Special Battalions '"Vostok" and "Zapad"(Специальные батальоны "Восток" и "Запад", lit. "East" and "West") were two spetsnaz units of the GRU, the military intelligence agency of Russia, based in Chechnya. The overwhelming majority of the personnel were ethnic Chechens, while the command personnel were mixed ethnic Russians and Chechens. The Special Battalions were formed during the Second Chechen War as a force of Chechen volunteers under the direct control of the Russian government to perform combat patrols, combined arms, and irregular warfare operations in the mountain forests of Chechnya. The two units operated independently from each other, with Zapad covering the western half of Chechnya and Vostok covering the eastern half, and their own commanders subordinate to the GRU but under the command network of the 42nd Guards Motor Rifle Division.

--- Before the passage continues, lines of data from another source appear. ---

(** * EF100 ethtool ring-parameter callbacks

    A shallow embedding of [ef100_ethtool_get_ringparam] and
    [ef100_ethtool_set_ringparam] from
    [drivers/net/ethernet/sfc/ef100_ethtool.c], with the properties of
    the ring-size negotiation stated and proved over it.

    Unsigned C values ([__u32], [unsigned], [unsigned long], [u16]) are
    numbers in [N]; the [int] status codes are in [Z].  Every theorem
    below holds for all naturals, hence for the machine ranges. *)

From Stdlib Require Import NArith ZArith Bool List String Lia.
Import ListNotations.

Local Open Scope string_scope.
Local Open Scope N_scope.

(** ** Kernel helpers used by the callbacks *)

Module Kernel.

(** [linux/log2.h]: [n != 0 && ((n & (n - 1)) == 0)]. *)
Definition is_power_of_2 (n : N) : bool :=
  negb (n =? 0) && (N.land n (n - 1) =? 0).

(** [fls_long]: position of the last set bit, counted from 1;
    0 for 0. *)
Definition fls_long (n : N) : N :=
  if n =? 0 then 0 else N.log2 n + 1.

(** [linux/log2.h]: [1UL << (fls_long(n) - 1)]. *)
Definition rounddown_pow_of_two (n : N) : N :=
  N.shiftl 1 (fls_long n - 1).

(** errno values. *)
Definition EBUSY : Z := 16%Z.
Definition EINVAL : Z := 22%Z.
Definition ERANGE : Z := 34%Z.
Definition EOPNOTSUPP : Z := 95%Z.

(** Conversion of a value to the 32-bit field it is stored in. *)
Definition to_u32 (n : N) : N := n mod 2 ^ 32.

The Special Battalions Vostok and Zapad operated for most of the Second Chechen War, and were briefly deployed by Russia in conflicts outside of Chechnya, until they were disbanded in 2008.

==Organization==
Vostok and Zapad were organized at the end of 1999, initially as two special companies formed in the structure of the Mountain Grouping of the Russian Ministry of Defence; they were assigned to the commandant's offices (kommendantura) established on the territory of the Chechen Republic in 2002. The Chechen personnel were of diverse origins. Zapad servicemen were loyal to the Russian government, while the core of Vostok were former separatist fighters of the 2nd Battalion of the National Guard of Ichkeria from Gudermes, who had fought against Russian troops in the First Chechen War of 1994–1996; they then switched to the federal side and swore allegiance to Russia. The units were directly subordinate to the GRU, but operationally they were included in the structure of the 42nd Guards Motor Rifle Division. Following the 2006 Lebanon War, members of both units were sent to protect Russian field engineers on a peacekeeping mission in Lebanon.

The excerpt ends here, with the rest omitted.